(** [{appState === "done" && videoUrl && (...)}]: the preview, with the
    download and "New Video" buttons, is rendered. *)
Definition showsVideo (st : Client) : bool :=
  match appState st with
  | done => shown (videoUrl st)
  | _ => false
  end.

(** [{statusMessage || "Processing..."}]: the text of the progress panel. *)
Definition progressText (st : Client) : jsstring :=
  if Js.truthy (statusMessage st) then statusMessage st
  else lit "Processing...".

(* ---- Download ----------------------------------------------------------- *)

(** What [await fetch(videoUrl)] and [await res.blob()] yield: [fetch]
    rejects, or a response arrives (of whatever status) whose body cannot be
    read, or one whose body is read; [objectUrl] is the string
    [URL.createObjectURL] then returns for it. *)
Inductive VideoFetch : Type :=
| FetchRejects
| BlobRejects (status : Z)
| BlobArrives (status : Z) (blob : list N) (objectUrl : jsstring).

Inductive DomEffect : Type :=
| FetchVideo (url : jsstring)
| CreateObjectURL (blob : list N) (objectUrl : jsstring)
| AppendAnchor (href download : jsstring)
| ClickAnchor (href download : jsstring)
| RemoveAnchor (href download : jsstring)
| RevokeObjectURL (objectUrl : jsstring)
| Alert (text : jsstring).

Definition downloadName : jsstring := lit "clipforge-video.mp4".

Definition downloadFailed : jsstring :=
  lit "Download failed. Try right-clicking the video and saving it.".

(** [handleDownload]: it sets no state; the result is what it does. *)
Definition handleDownload (outcome : VideoFetch) (st : Client) : list DomEffect :=
  match videoUrl st with
  | None => []
  | Some url =>
      if negb (Js.truthy url) then []
      else
        FetchVideo url ::
        match outcome with
        | FetchRejects => [Alert downloadFailed]
        | BlobRejects _ => [Alert downloadFailed]
        | BlobArrives _ blob objectUrl =>
            [CreateObjectURL blob objectUrl;
             AppendAnchor objectUrl downloadName;
             ClickAnchor objectUrl downloadName;
             RemoveAnchor objectUrl downloadName;
             RevokeObjectURL objectUrl]
        end
  end.

(** What is left in the document and among the object URLs after a list of
    effects: the anchors appended and not removed, the object URLs created
    and not revoked. *)
Fixpoint leftOver (anchors urls : list jsstring) (effects : list DomEffect)
  : list jsstring * list jsstring :=
  match effects with
  | [] => (anchors, urls)
  | AppendAnchor href _ :: rest => leftOver (href :: anchors) urls rest
  | RemoveAnchor href _ :: rest =>
      leftOver (List.filter (fun a => negb (str_eqb a href)) anchors) urls rest
  | CreateObjectURL _ u :: rest => leftOver anchors (u :: urls) rest
  | RevokeObjectURL u :: rest =>
      leftOver anchors (List.filter (fun a => negb (str_eqb a u)) urls) rest
  | _ :: rest => leftOver anchors urls rest
  end.

(* ---- The step dots ------------------------------------------------------ *)

Record Step : Type := { label : jsstring; threshold : Z }.

Definition STEPS : list Step :=
  [ {| label := lit "Voiceover"; threshold := 30 |};
    {| label := lit "Analysis"; threshold := 45 |};
    {| label := lit "Subtitles"; threshold := 55 |};
    {| label := lit "Rendering"; threshold := 90 |};
    {| label := lit "Done"; threshold := 100 |} ].

(** The steps are distinct objects; they are told apart by their contents. *)
Definition step_eqb (a b : Step) : bool :=
  str_eqb (label a) (label b) && (threshold a =? threshold b).

(** [steps.indexOf(step)]: the first position, or -1. *)
Fixpoint indexOf (steps : list Step) (step : Step) : Z :=
  match steps with
  | [] => -1
  | s :: rest =>
      if step_eqb s step then 0
      else if indexOf rest step <? 0 then -1 else indexOf rest step + 1
  end.

(** [steps[i]]: [undefined] outside the array, in particular at -1. *)
Definition at_ (steps : list Step) (i : Z) : option Step :=
  if i <? 0 then None else nth_error steps (Z.to_nat i).

(** [STEPS[STEPS.indexOf(step) - 1]?.threshold ?? 0] *)
Definition previousThreshold (step : Step) : Z :=
  match at_ STEPS (indexOf STEPS step - 1) with
  | Some s => threshold s
  | None => 0
  end.

Definition stepDone (progress : Z) (step : Step) : bool :=
  threshold step <=? progress.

——

◆ What you need to do ◆
Repeat the lines above, from the one containing "s => threshold s" to the final line, word for word and with nothing else.

◆ Result ◆
  | Some s => threshold s
  | None => 0
  end.

Definition stepDone (progress : Z) (step : Step) : bool :=
  threshold step <=? progress.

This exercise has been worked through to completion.